(Stored data entries)
[Start of Attachment]

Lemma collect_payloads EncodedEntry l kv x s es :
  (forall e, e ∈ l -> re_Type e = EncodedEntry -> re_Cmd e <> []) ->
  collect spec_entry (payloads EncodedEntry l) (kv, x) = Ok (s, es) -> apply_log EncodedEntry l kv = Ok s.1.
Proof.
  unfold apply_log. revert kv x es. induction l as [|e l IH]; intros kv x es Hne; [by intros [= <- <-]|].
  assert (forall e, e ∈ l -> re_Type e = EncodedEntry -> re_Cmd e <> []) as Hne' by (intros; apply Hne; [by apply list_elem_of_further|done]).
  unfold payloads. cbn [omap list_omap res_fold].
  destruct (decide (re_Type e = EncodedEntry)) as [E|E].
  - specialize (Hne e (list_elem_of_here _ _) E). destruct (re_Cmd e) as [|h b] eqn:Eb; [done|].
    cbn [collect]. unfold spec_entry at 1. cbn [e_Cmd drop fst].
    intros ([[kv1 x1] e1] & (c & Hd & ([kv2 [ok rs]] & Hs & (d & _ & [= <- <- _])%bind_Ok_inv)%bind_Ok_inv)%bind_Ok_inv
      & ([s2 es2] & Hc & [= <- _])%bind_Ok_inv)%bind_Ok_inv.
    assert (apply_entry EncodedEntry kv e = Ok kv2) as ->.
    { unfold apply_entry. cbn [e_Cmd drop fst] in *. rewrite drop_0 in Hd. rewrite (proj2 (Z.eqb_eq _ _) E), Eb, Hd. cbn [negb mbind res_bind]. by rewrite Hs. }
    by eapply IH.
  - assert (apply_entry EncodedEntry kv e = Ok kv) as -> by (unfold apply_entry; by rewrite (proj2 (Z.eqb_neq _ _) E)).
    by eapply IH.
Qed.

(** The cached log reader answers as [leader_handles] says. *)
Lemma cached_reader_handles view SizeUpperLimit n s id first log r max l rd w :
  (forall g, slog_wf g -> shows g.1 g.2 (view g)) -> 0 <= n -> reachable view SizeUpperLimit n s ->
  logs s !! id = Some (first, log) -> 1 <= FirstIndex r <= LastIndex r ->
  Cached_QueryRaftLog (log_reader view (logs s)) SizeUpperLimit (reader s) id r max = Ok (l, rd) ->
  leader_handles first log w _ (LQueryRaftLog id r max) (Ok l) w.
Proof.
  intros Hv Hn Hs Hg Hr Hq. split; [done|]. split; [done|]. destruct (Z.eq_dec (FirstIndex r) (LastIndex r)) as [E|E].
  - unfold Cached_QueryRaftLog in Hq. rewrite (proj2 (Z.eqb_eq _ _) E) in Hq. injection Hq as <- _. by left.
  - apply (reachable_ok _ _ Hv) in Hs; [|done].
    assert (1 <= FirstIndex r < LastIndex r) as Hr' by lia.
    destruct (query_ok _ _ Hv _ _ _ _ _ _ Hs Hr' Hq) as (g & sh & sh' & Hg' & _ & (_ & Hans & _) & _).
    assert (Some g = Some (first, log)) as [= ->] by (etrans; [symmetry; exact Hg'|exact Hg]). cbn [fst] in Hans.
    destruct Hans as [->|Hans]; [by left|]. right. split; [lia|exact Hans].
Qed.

[End of Attachment]

Copy all lines above where "Hans" is present.

    destruct (query_ok _ _ Hv _ _ _ _ _ _ Hs Hr' Hq) as (g & sh & sh' & Hg' & _ & (_ & Hans & _) & _).
    assert (Some g = Some (first, log)) as [= ->] by (etrans; [symmetry; exact Hg'|exact Hg]). cbn [fst] in Hans.
    destruct Hans as [->|Hans]; [by left|]. right. split; [lia|exact Hans].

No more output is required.